Acer membekali Predator Atlas 8 dengan baterai 80Wh, RAM hingga 24GB, dan penyimpanan internal sampai 1TB. Di sisi konektivitas, perangkat ini sudah mendukung Bluetooth 5.4 dan Wi-Fi 7 untuk menunjang permainan yang lebih stabil.
Untuk urusan kontrol, Acer menaruh Hall Effect Trigger lengkap dengan adjustable hair-trigger stops. Walau joystick-nya belum memakai Hall Effect, pengaturan trigger ini tetap ditujukan agar respons tembakan terasa lebih presisi, terutama saat bermain game FPS atau game action.
Predator Atlas 8 juga hadir dalam dua varian bobot, yakni di bawah 810 gram dan di bawah 770 gram. Dengan pendekatan itu, Acer tampaknya ingin menjaga perangkat tetap terasa portabel tanpa mengorbankan bekal spesifikasi yang dibawa.
Di sektor layar, handheld ini memakai panel 8 inci WUXGA dengan refresh rate 120Hz. Acer turut menambahkan dukungan Variable Refresh Rate atau VRR agar tampilan tetap mulus ketika frame rate naik turun.
Perangkat ini berjalan dengan Windows 11 dan membawa Xbox Mode. Kombinasi tersebut memberi fleksibilitas lebih besar bagi pengguna yang ingin memainkan game PC di format handheld.
Yang membuat Predator Atlas 8 menonjol adalah penggunaan chipset Intel Arc G3, sehingga Acer menjadi salah satu pihak yang lebih dulu membawa lini itu ke handheld gaming. Dua opsi chip yang tersedia adalah Intel Arc G3 Extreme dan Intel Arc B390, keduanya disiapkan untuk perangkat gaming portabel dengan fokus pada performa dan efisiensi daya.
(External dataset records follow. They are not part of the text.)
Lemma Qfloor_unique (t : Q) (z : Z) :
  inject_Z z <= t -> t < inject_Z z + 1 -> Qfloor t = z.
Proof.
  intros Hlo Hhi.
  pose proof (Qfloor_le t) as H1. pose proof (Qlt_floor t) as H2.
  rewrite inject_Z_plus in H2. change (inject_Z 1) with 1 in H2.
  assert (Ha : (z < Qfloor t + 1)%Z)
    by (apply Zlt_of_Q; change (inject_Z 1) with 1; lra).
  assert (Hb : (Qfloor t < z + 1)%Z)
    by (apply Zlt_of_Q; change (inject_Z 1) with 1; lra).
  lia.
Qed.

Lemma Qceiling_unique (t : Q) (z : Z) :
  inject_Z z - 1 < t -> t <= inject_Z z -> Qceiling t = z.
Proof.
  intros Hlo Hhi. unfold Qceiling.
  rewrite (Qfloor_unique (- t) (- z)); [lia | |]; rewrite inject_Z_opp; lra.
Qed.

(** Up to 999999.25 microseconds nothing is carried into the seconds. *)
Lemma microseconds_below_carry (g : Q) :
  g * inject_Z 1000000 <= 3999997 # 4 -> (microseconds g <= 999999)%Z.
Proof.
  intros H. unfold microseconds, mul.
  replace 999999%Z with (rne (3999997 # 4)) by reflexivity.
  apply rne_mono.
  assert (Hd : RN (3999997 # 4) == 3999997 # 4).
  { pose proof (RN_dyadic 3999997 2 ltac:(cbn; lia) ltac:(lia)) as Hr.
    rewrite <- (Qmake_Qdiv 3999997 4) in Hr. exact Hr. }
  rewrite <- Hd. now apply RN_mono.
Qed.

(** From three quarters of a microsecond below zero a second is borrowed. *)
Lemma microseconds_borrow (g : Q) :
  g * inject_Z 1000000 <= - (3 # 4) -> (microseconds g <= -1)%Z.
Proof.
  intros H. unfold microseconds, mul.
  replace (-1)%Z with (rne (- (3 # 4))) by reflexivity.
  apply rne_mono.
  assert (Hd : RN (- (3 # 4)) == - (3 # 4)).
  { pose proof (RN_dyadic (-3) 2 ltac:(cbn; lia) ltac:(lia)) as Hr.
    rewrite <- (Qmake_Qdiv (-3) 4) in Hr. exact Hr. }
  rewrite <- Hd. now apply RN_mono.
Qed.

(** A timestamp at least 2^-k below the next whole second, [k <= 20]. *)
Lemma timestamp_seconds_below (q k : Z) :
  (1 <= k <= 20)%Z ->
  timestamp_seconds (inject_Z q + 1 - 1 / inject_Z (2 ^ k)) = q.
Proof.
  intros Hk.
  assert (HP : (2 <= 2 ^ k <= 1048576)%Z).
  { split.
    - change 2%Z with (2 ^ 1)%Z at 1. apply Z.pow_le_mono_r; lia.
    - change 1048576%Z with (2 ^ 20)%Z. apply Z.pow_le_mono_r; lia. }
  destruct HP as [HP1 HP2]. rewrite Zle_Qle in HP1, HP2.
  set (P := inject_Z (2 ^ k)) in *.
  change (inject_Z 2) with 2 in HP1. change (inject_Z 1048576) with 1048576 in HP2.
  assert (Hy1 : 1 # 1048576 <= 1 / P) by (apply Qle_shift_div_l; lra).
  assert (Hy2 : 1 / P <= 1 # 2) by (apply Qle_shift_div_r; lra).
  set (y := 1 / P) in *. set (d := inject_Z q + 1 - y).
  destruct (Qlt_le_dec d 0) as [Hd|Hd].
  - rewrite (timestamp_seconds_neg d Hd).
    rewrite (Qceiling_unique d (q + 1)%Z)
      by (rewrite inject_Z_plus; change (inject_Z 1) with 1; unfold d; lra).
    assert (Hus : (microseconds (d - inject_Z (q + 1)) <= -1)%Z).
    { apply microseconds_borrow. rewrite inject_Z_plus.
      change (inject_Z 1) with 1. change (inject_Z 1000000) with 1000000.
      unfold d. lra. }
    destruct (_ <? 0)%Z eqn:E; [lia | apply Z.ltb_ge in E; lia].
  - rewrite (timestamp_seconds_nonneg d Hd).
    rewrite (Qfloor_unique d q) by (unfold d; lra).
    assert (Hus : (microseconds (d - inject_Z q) <= 999999)%Z).
    { apply microseconds_below_carry.
      change (inject_Z 1000000) with 1000000. unfold d. lra. }
    destruct (1000000 <=? _)%Z eqn:E; [apply Z.leb_le in E; lia | reflexivity].
Qed.

(** ** The quotient [n / 10^7] as a float, and its whole seconds *)

Lemma quotient_bounds (n : Z) :
  inject_Z (n / 10000000) <= inject_Z n / inject_Z 10000000 /\
  inject_Z n / inject_Z 10000000 < inject_Z (n / 10000000) + 1.
Proof.
  pose proof (Z.div_mod n 10000000 ltac:(lia)) as Hdm.
  pose proof (Z.mod_pos_bound n 10000000 ltac:(lia)) as [Hr0 Hr1].
  set (q := (n / 10000000)%Z) in *. set (r := (n mod 10000000)%Z) in *.
  assert (Hn : inject_Z n == 10000000 * inject_Z q + inject_Z r).
  { rewrite Hdm, inject_Z_plus, inject_Z_mult. reflexivity. }
  rewrite Zle_Qle in Hr0. rewrite Zlt_Qlt in Hr1.
  change (inject_Z 0) with 0 in Hr0. change (inject_Z 10000000) with 10000000 in *.
  split.
  - apply Qle_shift_div_l; lra.
  - apply Qlt_shift_div_r; lra.
Qed.

(** The seconds are the floor of the quotient or one more. *)
Lemma quotient_seconds_range (n : Z) :
  (Z.abs (n / 10000000) + 1 < 2 ^ 53)%Z ->
  (n / 10000000 <= timestamp_seconds (true_divide n 10000000)
   <= n / 10000000 + 1)%Z.
Proof.
  intros Hq. destruct (quotient_bounds n) as [Hlo Hhi].
  set (q := (n / 10000000)%Z) in *. unfold true_divide.
  split.
  - rewrite <- (timestamp_seconds_Z q) at 1. apply timestamp_seconds_mono.
    rewrite <- (RN_Z q) by lia. now apply RN_mono.
  - rewrite <- (timestamp_seconds_Z (q + 1)). apply timestamp_seconds_mono.
    rewrite <- (RN_Z (q + 1)) by lia. apply RN_mono.
    rewrite inject_Z_plus. change (inject_Z 1) with 1. lra.
Qed.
Langkah ini sekaligus menempatkan Acer lebih agresif di pasar handheld gaming yang selama ini lebih identik dengan AMD. Kehadiran Predator Atlas 8 juga memperlihatkan upaya Intel untuk masuk lebih jauh ke segmen yang kini ramai oleh perangkat seperti Steam Deck dan handheld modern lainnya.
Acer tidak hanya menonjolkan performa, tetapi juga sistem pendinginan. Predator Atlas 8 memakai Predator AeroBlade Cooling dengan desain dual-fan yang terinspirasi dari laptop gaming Predator, termasuk kipas logam AeroBlade dengan 89 bilah dan satu kipas tambahan berbahan plastik.
Solusi termal tersebut disiapkan untuk membantu membuang panas lebih cepat saat game berat dijalankan dalam durasi panjang. Di kelas handheld gaming, hal ini penting karena performa tinggi sulit dipertahankan tanpa pendinginan yang memadai.
Acer menempatkan Predator Atlas 8 sebagai perangkat yang lebih premium dibanding lini handheld gaming Nitro Blaze miliknya. Hingga saat ini, perusahaan belum mengumumkan harga resmi, tetapi perangkat tersebut dijadwalkan mulai tersedia pada Oktober 2026.